In 2019, Zarif said his country had obtained a “Ph.D. in sanctions busting,” which is a pretty much realistic statement. Sanctioned nations, when facing mounting international isolation, insulate themselves from external coercion, cobble together autarkies that can cater to the barebones needs of their populace to survive, and eventually prove resistant to the fluctuations of global trade without being affected radically.

In the case of Russia, what needs to be done to ensure its harrowing military expedition in Ukraine comes to an end and its bellicosity is rectified is building on a combination of diplomacy, exclusion, and legal action.
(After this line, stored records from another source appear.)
Lemma write_read_roundtrip_witness :
  ∃ st1 st2,
    lfc_write (mkRelFileNode 1663 5 16384) 0 130
      (replicate (Z.to_nat BLCKSZ) Byte.x2a) (lfc_shmem_startup 4 2) = Done st1 ∧
    lfc_read (mkRelFileNode 1663 5 16384) 0 130 st1
      = Done (Some (replicate (Z.to_nat BLCKSZ) Byte.x2a), st2) ∧
    lfc_cache_contains (mkRelFileNode 1663 5 16384) 0 130 st1 = true.
Proof.
  apply (write_read_roundtrip 4 2).
  - vm_compute. discriminate.
  - apply length_replicate.
Defined.

(** *** Admission *)

Lemma one_chunk_state_inv : lfc_inv one_chunk_state ∧ below 1 one_chunk_state.
Proof.
  split; [split|split]; simpl.
  - apply NoDup_singleton.
  - intros k. rewrite list_elem_of_singleton. split.
    + intros ->. eexists. by rewrite lookup_singleton_eq.
    + intros (e & He & _). by apply lookup_singleton_Some in He as [-> _].
  - by rewrite map_size_singleton.
  - lia.
  - intros k e He. apply lookup_singleton_Some in He as [_ <-]. simpl. lia.
  - lia.
  - intros k e He. apply lookup_singleton_Some in He as [_ <-]. simpl. lia.
Qed.

(** The admission of a key that is not in the index, in a state in
    which the list holds the entries without pin and no others. When
    [used] has reached the limit and the list is not empty, the list
    head is popped, the new entry takes its offset, the victim leaves
    the index, and [used] and [size] stay. Otherwise, and always when
    the list is empty, the new entry gets offset [size], and [size] and
    [used] grow by one, so that [size] passes the limit once every chunk
    is pinned. *)
Lemma lfc_write_begin_admission rn fork blkno st :
  lfc_inv st → lfc_size_limit st ≠ 0 →
  lfc_hash st !! chunk_tag rn fork blkno = None →
  let tag := chunk_tag rn fork blkno in
  let limit := SIZE_MB_TO_CHUNKS (lfc_size_limit st) in
  (∀ victim rest,
     limit ≤ ctl_used (lfc_ctl st) → ctl_lru (lfc_ctl st) = victim :: rest →
     ∃ v st',
       lfc_hash st !! victim = Some v ∧ access_count v = 0 ∧
       lfc_write_begin rn fork blkno st = Done (Some (offset v), st') ∧
       ctl_lru (lfc_ctl st') = rest ∧
       lfc_hash st' = <[tag := mkEntry (offset v) 1 bitmap_zero]>
                        (delete victim (lfc_hash st)) ∧
       lfc_hash st' !! victim = None ∧
       ctl_used (lfc_ctl st') = ctl_used (lfc_ctl st) ∧
       ctl_size (lfc_ctl st') = ctl_size (lfc_ctl st)) ∧
  (ctl_used (lfc_ctl st) < limit ∨ ctl_lru (lfc_ctl st) = [] →
     ∃ st',
       lfc_write_begin rn fork blkno st = Done (Some (ctl_size (lfc_ctl st)), st') ∧
       lfc_hash st' = <[tag := mkEntry (ctl_size (lfc_ctl st)) 1 bitmap_zero]>
                        (lfc_hash st) ∧
       ctl_size (lfc_ctl st') = uint32 (ctl_size (lfc_ctl st) + 1) ∧
       ctl_used (lfc_ctl st') = uint32 (ctl_used (lfc_ctl st) + 1) ∧
       ctl_lru (lfc_ctl st') = ctl_lru (lfc_ctl st) ∧
       (ctl_lru (lfc_ctl st) = [] → limit ≤ ctl_size (lfc_ctl st) →
        ctl_size (lfc_ctl st) + 1 < 2 ^ 32 →
        limit < ctl_size (lfc_ctl st'))).
Proof.
  intros Hinv Hlim Hnew tag limit. subst tag limit.
  set (tag := chunk_tag rn fork blkno) in *.
  set (limit := SIZE_MB_TO_CHUNKS (lfc_size_limit st)) in *.
  pose proof (proj2 (Z.eqb_neq _ _) Hlim) as Hlimb.
  destruct Hinv as [Hnd Hl Hu Hus Hc].
  assert (Hvictim : ∀ victim rest,
    limit ≤ ctl_used (lfc_ctl st) → ctl_lru (lfc_ctl st) = victim :: rest →
    ∃ v, lfc_hash st !! victim = Some v ∧ access_count v = 0 ∧ victim ≠ tag ∧
      lfc_write_begin rn fork blkno st =
        Done (Some (offset v),
              set_ctl (set_lru rest (lfc_ctl st))
                (set_hash (<[tag := mkEntry (offset v) 1 bitmap_zero]>
                             (delete victim (lfc_hash st))) st))).
  { intros victim rest Hfull Hlru.
    destruct (linked_lookup _ _ victim Hl) as (v & Hv & Hv0);
      [rewrite Hlru; by left|].
    exists v. split_and!; [done|done| |].
    { intros Heq. rewrite Heq in Hv. congruence. }
    unfold lfc_write_begin. fold tag. rewrite Hlimb, Hnew, Hlru. fold limit.
    rewrite (proj2 (Z.leb_le _ _) Hfull). simpl. rewrite Hv, Hv0. done. }
  assert (Hfresh : ctl_used (lfc_ctl st) < limit ∨ ctl_lru (lfc_ctl st) = [] →
    lfc_write_begin rn fork blkno st =
      Done (Some (ctl_size (lfc_ctl st)),
            set_ctl (mkControl (uint32 (ctl_size (lfc_ctl st) + 1))
                               (uint32 (ctl_used (lfc_ctl st) + 1))
                               (ctl_lru (lfc_ctl st)))
              (set_hash (<[tag := mkEntry (ctl_size (lfc_ctl st)) 1 bitmap_zero]>
                           (lfc_hash st)) st))).
  { intros Hroom. unfold lfc_write_begin. fold tag. rewrite Hlimb, Hnew. fold limit.
    destruct Hroom as [Hroom| ->].
    - by rewrite (proj2 (Z.leb_gt _ _) Hroom).
    - simpl. by rewrite andb_false_r. }
  split.
  - intros victim rest Hfull Hlru.
    destruct (Hvictim victim rest Hfull Hlru) as (v & Hv & Hv0 & Hne & Hbeg).
    eexists v, _. split_and!; try done; simpl.
    rewrite lookup_insert_ne by done. apply lookup_delete_eq.
  - intros Hroom. eexists. split_and!; [by apply Hfresh|done..|].
    simpl. intros _ Hpast Hno. rewrite uint32_small by lia. lia.
Qed.



(** *** Eviction of a page *)

Lemma scan_bitmap_nonzero hrp (bm : list Z) :
  (∃ w, w ∈ bm ∧ w ≠ 0) → scan_bitmap hrp bm = true.
Proof.
  induction bm as [|x bm IH]; simpl; intros (w & Hw & Hnz).
  - inversion Hw.
  - destruct (x =? 0) eqn:E; simpl; [|done].
    apply IH. exists w. split; [|done].
    apply elem_of_cons in Hw as [->|Hw]; [lia|done].
Qed.

Lemma scan_bitmap_all_zero hrp (bm : list Z) :
  (∀ w, w ∈ bm → w = 0) → scan_bitmap hrp bm = hrp.
Proof.
  induction bm as [|x bm IH]; simpl; intros Hz; [done|].
  rewrite (Hz x) by (by left). simpl. apply IH. intros w Hw. apply Hz. by right.
Qed.

(** The entry stays in the index with its slot whatever the bitmap
    becomes; only the bit is cleared. *)
Lemma lfc_evict_entry ind rn fork blkno e st st' :
  lfc_size_limit st ≠ 0 →
  lfc_hash st !! chunk_tag rn fork blkno = Some e →
  lfc_evict ind rn fork blkno st = Done st' →
  lfc_hash st' =
    <[chunk_tag rn fork blkno :=
        set_bitmap (bitmap_clear (bitmap e) (chunk_offs_of blkno)) e]> (lfc_hash st) ∧
  size_of st' = size_of st ∧ used_of st' = used_of st.
Proof.
  intros Hlim Ht. unfold lfc_evict.
  rewrite (proj2 (Z.eqb_neq _ _) Hlim), Ht.
  destruct (bitmap_word _ _ =? 0); [|by intros [= <-]].
  destruct (negb _); [|by intros [= <-]].
  intros H. apply bind_Done in H as (l & _ & H).
  apply bind_Done in H as (l' & _ & [= <-]). done.
Qed.

(** While a bit is left anywhere in the bitmap the list is not touched. *)
Lemma lfc_evict_populated ind rn fork blkno e st st' :
  lfc_evict ind rn fork blkno st = Done st' →
  lfc_hash st !! chunk_tag rn fork blkno = Some e →
  (∃ w, w ∈ bitmap_clear (bitmap e) (chunk_offs_of blkno) ∧ w ≠ 0) →
  lru_of st' = lru_of st.
Proof.
  unfold lfc_evict. intros H Ht Hnz. revert H.
  destruct (lfc_size_limit st =? 0); [by intros [= <-]|].
  rewrite Ht.
  destruct (bitmap_word _ _ =? 0); [|by intros [= <-]].
  rewrite (scan_bitmap_nonzero _ _ Hnz). simpl. by intros [= <-].
Qed.

(** Once the bitmap is all zero, what happens to the list is decided by
    the value the uninitialised local happens to hold. *)
Lemma lfc_evict_emptied ind rn fork blkno e st :
  lfc_size_limit st ≠ 0 →
  lfc_hash st !! chunk_tag rn fork blkno = Some e →
  (∀ w, w ∈ bitmap_clear (bitmap e) (chunk_offs_of blkno) → w = 0) →
  length (bitmap e) = Z.to_nat (BLOCKS_PER_CHUNK / 32) →
  chunk_tag rn fork blkno ∈ lru_of st → NoDup (lru_of st) →
  ∃ st',
    lfc_evict ind rn fork blkno st = Done st' ∧
    lru_of st' =
      if ind then lru_of st
      else chunk_tag rn fork blkno :: unlink (chunk_tag rn fork blkno) (lru_of st).
Proof.
  intros Hlim Ht Hz Hlen Hin Hnd. unfold lfc_evict.
  rewrite (proj2 (Z.eqb_neq _ _) Hlim), Ht.
  assert (Hw : bitmap_word (bitmap_clear (bitmap e) (chunk_offs_of blkno))
                 (chunk_offs_of blkno) = 0).
  { apply Hz. unfold bitmap_word. apply list_elem_of_lookup_total_2.
    unfold bitmap_clear. rewrite length_insert, Hlen.
    apply bitmap_index_range, chunk_offs_range. }
  rewrite Hw. simpl. rewrite (scan_bitmap_all_zero _ _ Hz).
  destruct ind; simpl; [eauto|].
  unfold lru_of in *. unfold dlist_delete. rewrite decide_True by done. simpl.
  unfold dlist_push_head. rewrite decide_False.
  - simpl. eauto.
  - rewrite elem_of_unlink by done. tauto.
Qed.

(** C3, at the input that fails. Two chunks are written, relation 2 and
    then relation 1, so relation 1 is at the tail of the list. Its only
    page is evicted and the bitmap is all zero; the scan assigns nothing
    to [has_remaining_pages], and when the object holds true the entry
    stays at the tail instead of moving to the head. The entry keeps its
    place in the index and its slot. *)
Theorem lfc_evict_last_page_not_demoted :
  let st := run [Write (rel 2) 0 0 (page_of Byte.x61);
                 Write (rel 1) 0 0 (page_of Byte.x62)]
                (lfc_shmem_startup 4 2) in
  let st' := st ≫= lfc_evict true (rel 1) 0 0 in
  observe lru_of st = Some [chunk0 2; chunk0 1] ∧
  observe (entry_of (chunk0 1)) st = Some (Some (mkEntry 1 0 [1; 0; 0; 0])) ∧
  observe (entry_of (chunk0 1)) st' = Some (Some (mkEntry 1 0 [0; 0; 0; 0])) ∧
  observe lru_of st' = Some [chunk0 2; chunk0 1].
Proof. vm_compute. done. Qed.

(** The same eviction when the object holds false: the entry moves to
    the head. *)
Lemma lfc_evict_last_page_demoted :
  let st := run [Write (rel 2) 0 0 (page_of Byte.x61);
                 Write (rel 1) 0 0 (page_of Byte.x62)]
                (lfc_shmem_startup 4 2) in
  let st' := st ≫= lfc_evict false (rel 1) 0 0 in
  observe (entry_of (chunk0 1)) st' = Some (Some (mkEntry 1 0 [0; 0; 0; 0])) ∧
  observe lru_of st' = Some [chunk0 1; chunk0 2].
Proof. vm_compute. done. Qed.

(** *** Shrinking *)

(** The loop pops a prefix of the list: each victim is in the hash with
    no pin, leaves the hash, and has the offset that is punched. *)
Lemma shrink_loop_spec new_size l : ∀ h used punched,
  NoDup l → linked_ok h l → used = Z.of_nat (size h) → used < 2 ^ 32 →
  ∃ victims offsets l' h' used',
    shrink_loop new_size l h used punched =
      Done (l', h', used', rev (hole_addr <$> offsets) ++ punched) ∧
    l = victims ++ l' ∧
    Forall2 (λ v o, ∃ e, h !! v = Some e ∧ access_count e = 0 ∧ offset e = o)
            victims offsets ∧
    (∀ k, h' !! k = if decide (k ∈ victims) then None else h !! k) ∧
    used' = used - Z.of_nat (length victims) ∧
    (victims = [] ∨ new_size ≤ used') ∧
    (used' ≤ new_size ∨ l' = []).
Proof.
  induction l as [|v rest IH]; intros h used punched Hnd Hl Hu Hlt; simpl.
  { exists [], [], [], h, used. split_and!.
    - done.
    - done.
    - constructor.
    - done.
    - simpl. lia.
    - by left.
    - by right. }
  destruct (new_size <? used) eqn:E.
  2:{ apply Z.ltb_ge in E. exists [], [], (v :: rest), h, used. split_and!.
      - done.
      - done.
      - constructor.
      - done.
      - simpl. lia.
      - by left.
      - by left. }
  apply Z.ltb_lt in E.
  destruct (linked_lookup _ _ v Hl) as (ve & Hv & Hv0); [by left|].
  rewrite Hv, Hv0. simpl.
  assert (size h ≠ 0%nat) by (apply map_size_ne_0_lookup_2 with v; eauto).
  assert (Hw : uint32 (used - 1) = used - 1) by (apply uint32_small; lia).
  apply NoDup_cons in Hnd as Hnd'. destruct Hnd' as [Hvr Hndr].
  destruct (IH (delete v h) (uint32 (used - 1)) (hole_addr (offset ve) :: punched))
    as (victims & offsets & l' & h' & used' & Hloop & Hsplit & Hvs & Hh' & Hu' & Hmin & Hexit).
  - done.
  - by apply linked_pop.
  - rewrite Hw, map_size_delete_Some by eauto. lia.
  - lia.
  - exists (v :: victims), (offset ve :: offsets), l', h', used'.
    assert (Hnv : v ∉ victims).
    { intros Hin. apply Hvr. rewrite Hsplit. apply elem_of_app. by left. }
    split_and!.
    + rewrite Hloop. rewrite fmap_cons. simpl. by rewrite <- app_assoc.
    + by rewrite Hsplit.
    + constructor; [eauto|].
      eapply Forall2_impl; [done|]. simpl.
      intros x o (e & He & ? & ?). apply lookup_delete_Some in He as [_ He]. eauto.
    + intros k. rewrite Hh'. destruct (decide (k = v)) as [->|Hne].
      * rewrite lookup_delete_eq. rewrite (decide_True (P := v ∈ v :: victims))
          by (by left). by destruct (decide (v ∈ victims)).
      * rewrite lookup_delete_ne by done.
        destruct (decide (k ∈ victims)) as [Hin|Hin].
        -- by rewrite decide_True by (by right).
        -- rewrite decide_False; [done|].
           intros [?|?]%elem_of_cons; done.
    + rewrite Hu', Hw. simpl length. lia.
    + right. destruct Hmin as [->|?]; [|done]. simpl in Hu'. lia.
    + done.
Qed.

(** No critical section of a read, a write or an eviction lowers [used]. *)
Lemma lfc_unpin_used tag st st' :
  lfc_unpin tag st = Done st' → used_of st' = used_of st.
Proof. intros H. by apply lfc_unpin_Done in H as (e & _ & _ & -> & _). Qed.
In this context, exclusion is substantively different from isolation. Russia’s membership in international organizations that give it the clout it currently maintains in world affairs is a prerogative it should be deprived of. Ousting Russia from the United Nations Human Rights Council and the Council of Europe were effective first steps.

Chapter 18 of the U.N. Charter includes provisions to amend the charter, which requires the vote of a two-thirds supermajority of General Assembly members for adoption. A consensus amendment can serve as a pathway to expelling Russia from the U.N. Security Council as a permanent member. After all, Russia is now in breach of different sections of the U.N. Charter by seriously jeopardizing global peace and security.

Countries that agree Russia’s gambit in Ukraine cannot be condoned should consider revoking the diplomatic immunity of Putin and other high-ranking officials. Membership in international forums and the freedom to travel to different countries are privileges that rake in substantial legitimacy for the Russian authorities, and they can be denied these benefits if the world acts concertedly. If members of the Russian government are declared persona non grata in stages, they can potentially face judicial consequences while abroad.

These are some of the options that the international community can leverage to reprove Russia and ensure the war in Ukraine is extinguished before it engenders future cycles of bloodshed. If these alternatives are enforced prudently, the Kremlin will figure out the costs of continued warmongering. Yet they shouldn’t be seen as a magic wand that can be waved to quickly restore normalcy to a world whose geopolitical equations have been upended and that will look fundamentally different moving forward.